(** A tag query that answers one line. *)
Lemma get_log_too_few_tags_witness :
  get_log (runner := Script.runner) demo "v" (start [(0%Z, "v1")])
  = (Raised IndexError,
     mk_state [] [Spawned (_format_git_cmd demo (tag_query "v" "2")) 0]).
Proof.
  apply (get_log_too_few_tags (runner := Script.runner) demo "v"
           [(0%Z, "v1")] [] "v1" "v1");
    [reflexivity | reflexivity | vm_compute; lia].
Defined.

(** C2, as stated, fails: the entry of a commit shows neither e-mail
    address, and does not change with them. *)
Lemma changelog_entry_without_email :
  Py.contains (Pretty.author_email sample_commit) (Pretty.entry sample_commit)
  = false
  /\ Py.contains (Pretty.committer_email sample_commit)
       (Pretty.entry sample_commit) = false
  /\ Pretty.entry (with_emails "carol@example.org" "dan@example.org"
                     sample_commit)
     = Pretty.entry sample_commit.
Proof. repeat split; vm_compute; reflexivity. Qed.

(** C3, as stated, fails: the pattern [.] selects the tag [v1], which
    holds no period, and [get_latest_tag_commit] resolves its parent. *)
Lemma period_pattern_selects_any_tag :
  Py.contains "." "v1" = false
  /\ Grep.substring_filter "." 1 (map fst (Sim.tags sample_repo)) = []
  /\ Grep.pipeline "." 1 (map fst (Sim.tags sample_repo)) = Some ["v1"]
  /\ get_latest_tag_commit (runner := Sim.runner demo) demo "."
       (start (Some sample_repo))
     = (Returned "abc1234",
        mk_state (Some sample_repo)
          [Spawned (_format_git_cmd demo (tag_query "." "1")) 0;
           Spawned (_format_git_cmd demo "rev-parse --short v1^") 0]).
Proof. repeat split; vm_compute; reflexivity. Qed.

(** The plain pattern [v] on a listing, and on the sample repository. *)
Lemma tag_filter_plain_pattern_witness :
  Grep.pipeline "v" 2 ["v2"; "rel-1"; "v1"; "v0"] = Some ["v2"; "v1"]
  /\ sh_capture (CommandRunner := Sim.runner demo)
       (_format_git_cmd demo (tag_query "v" "2")) (Some sample_repo)
     = (0%Z, "v1" ++ Py.chr 10, Some sample_repo).
Proof.
  destruct (tag_filter_plain_pattern demo "v" 2 ["v2"; "rel-1"; "v1"; "v0"]
              sample_repo eq_refl) as [H1 H2].
  split; [exact H1 |].
  apply H2. discriminate.
Defined.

========================================

▸ How to complete this task: Your answer must be an exact copy of every entry above.

▸ Solution to the problem:
(** A tag query that answers one line. *)
Lemma get_log_too_few_tags_witness :
  get_log (runner := Script.runner) demo "v" (start [(0%Z, "v1")])
  = (Raised IndexError,
     mk_state [] [Spawned (_format_git_cmd demo (tag_query "v" "2")) 0]).
Proof.
  apply (get_log_too_few_tags (runner := Script.runner) demo "v"
           [(0%Z, "v1")] [] "v1" "v1");
    [reflexivity | reflexivity | vm_compute; lia].
Defined.

(** C2, as stated, fails: the entry of a commit shows neither e-mail
    address, and does not change with them. *)
Lemma changelog_entry_without_email :
  Py.contains (Pretty.author_email sample_commit) (Pretty.entry sample_commit)
  = false
  /\ Py.contains (Pretty.committer_email sample_commit)
       (Pretty.entry sample_commit) = false
  /\ Pretty.entry (with_emails "carol@example.org" "dan@example.org"
                     sample_commit)
     = Pretty.entry sample_commit.
Proof. repeat split; vm_compute; reflexivity. Qed.

(** C3, as stated, fails: the pattern [.] selects the tag [v1], which
    holds no period, and [get_latest_tag_commit] resolves its parent. *)
Lemma period_pattern_selects_any_tag :
  Py.contains "." "v1" = false
  /\ Grep.substring_filter "." 1 (map fst (Sim.tags sample_repo)) = []
  /\ Grep.pipeline "." 1 (map fst (Sim.tags sample_repo)) = Some ["v1"]
  /\ get_latest_tag_commit (runner := Sim.runner demo) demo "."
       (start (Some sample_repo))
     = (Returned "abc1234",
        mk_state (Some sample_repo)
          [Spawned (_format_git_cmd demo (tag_query "." "1")) 0;
           Spawned (_format_git_cmd demo "rev-parse --short v1^") 0]).
Proof. repeat split; vm_compute; reflexivity. Qed.

(** The plain pattern [v] on a listing, and on the sample repository. *)
Lemma tag_filter_plain_pattern_witness :
  Grep.pipeline "v" 2 ["v2"; "rel-1"; "v1"; "v0"] = Some ["v2"; "v1"]
  /\ sh_capture (CommandRunner := Sim.runner demo)
       (_format_git_cmd demo (tag_query "v" "2")) (Some sample_repo)
     = (0%Z, "v1" ++ Py.chr 10, Some sample_repo).
Proof.
  destruct (tag_filter_plain_pattern demo "v" 2 ["v2"; "rel-1"; "v1"; "v0"]
              sample_repo eq_refl) as [H1 H2].
  split; [exact H1 |].
  apply H2. discriminate.
Defined.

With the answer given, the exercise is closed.